Definition MLA_PREFILL_SIGNATURE : FormatSignature :=
  mk_signature ["q"; "k"; "v"] [ATTN_DTYPES; ATTN_DTYPES; ATTN_DTYPES] "dense".

Definition MLA_DECODE_SIGNATURE : FormatSignature :=
  mk_signature ["q"; "kv_cache"] [ATTN_DTYPES; ATTN_DTYPES] "paged".

Definition kv_head_grouping (request : KernelRequest) : result (list string) :=
  match kr_tensors request with
  | [q; k; _] =>
      q_heads ← py_index (tm_shape q) 1;
      kv_heads ← py_index (tm_shape k) 1;
      Ok (reject_if (negb (kv_heads =? 0) && negb (q_heads `mod` kv_heads =? 0))
            ("num_q_heads (" +:+ fmt q_heads +:+ ") must be divisible by num_kv_heads (" +:+
             fmt kv_heads +:+ ")"))
  | _ => Ok []
  end.

Definition MLA_PREFILL_IMPLEMENTATIONS : list KernelImplementation :=
  [mk_impl "mla_prefill" "triton" "vkernels.torch_ops.tokenspeed_mla:triton_mla_prefill"
     kv_head_grouping "triton" (priority_value PORTABLE) [] true 0 false
     (Some MLA_PREFILL_SIGNATURE) None].

Definition decode_shapes (request : KernelRequest) : result (list string) :=
  Ok match kr_tensors request with
     | [q; kv] =>
         match tm_shape q with
         | [_; q_len; _; _] => reject_if (negb (q_len =? 1)) "triton MLA decode supports q_len == 1"
         | _ => ["q must be [B, 1, H, lora+rope]"]
         end ++
         reject_if (negb (existsb (Nat.eqb (length (tm_shape kv))) [3; 4]%nat))
           "kv_cache must be 3-D or 4-D paged latent cache"
     | _ => []
     end.

Definition MLA_DECODE_IMPLEMENTATIONS : list KernelImplementation :=
  [mk_impl "mla_decode" "triton" "vkernels.torch_ops.tokenspeed_mla:triton_mla_decode_with_kvcache"
     decode_shapes "triton" (priority_value PORTABLE) [] true 0 false
     (Some MLA_DECODE_SIGNATURE) None].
■ ■ ■
[TASK TO CARRY OUT] Provide an exact transcript of the lines from the one that holds "Definition MLA_DECODE_SIGNATURE : FormatSignature" through the final line of the data above.

[ANSWER AREA]
Definition MLA_DECODE_SIGNATURE : FormatSignature :=
  mk_signature ["q"; "kv_cache"] [ATTN_DTYPES; ATTN_DTYPES] "paged".

Definition kv_head_grouping (request : KernelRequest) : result (list string) :=
  match kr_tensors request with
  | [q; k; _] =>
      q_heads ← py_index (tm_shape q) 1;
      kv_heads ← py_index (tm_shape k) 1;
      Ok (reject_if (negb (kv_heads =? 0) && negb (q_heads `mod` kv_heads =? 0))
            ("num_q_heads (" +:+ fmt q_heads +:+ ") must be divisible by num_kv_heads (" +:+
             fmt kv_heads +:+ ")"))
  | _ => Ok []
  end.

Definition MLA_PREFILL_IMPLEMENTATIONS : list KernelImplementation :=
  [mk_impl "mla_prefill" "triton" "vkernels.torch_ops.tokenspeed_mla:triton_mla_prefill"
     kv_head_grouping "triton" (priority_value PORTABLE) [] true 0 false
     (Some MLA_PREFILL_SIGNATURE) None].

Definition decode_shapes (request : KernelRequest) : result (list string) :=
  Ok match kr_tensors request with
     | [q; kv] =>
         match tm_shape q with
         | [_; q_len; _; _] => reject_if (negb (q_len =? 1)) "triton MLA decode supports q_len == 1"
         | _ => ["q must be [B, 1, H, lora+rope]"]
         end ++
         reject_if (negb (existsb (Nat.eqb (length (tm_shape kv))) [3; 4]%nat))
           "kv_cache must be 3-D or 4-D paged latent cache"
     | _ => []
     end.

Definition MLA_DECODE_IMPLEMENTATIONS : list KernelImplementation :=
  [mk_impl "mla_decode" "triton" "vkernels.torch_ops.tokenspeed_mla:triton_mla_decode_with_kvcache"
     decode_shapes "triton" (priority_value PORTABLE) [] true 0 false
     (Some MLA_DECODE_SIGNATURE) None].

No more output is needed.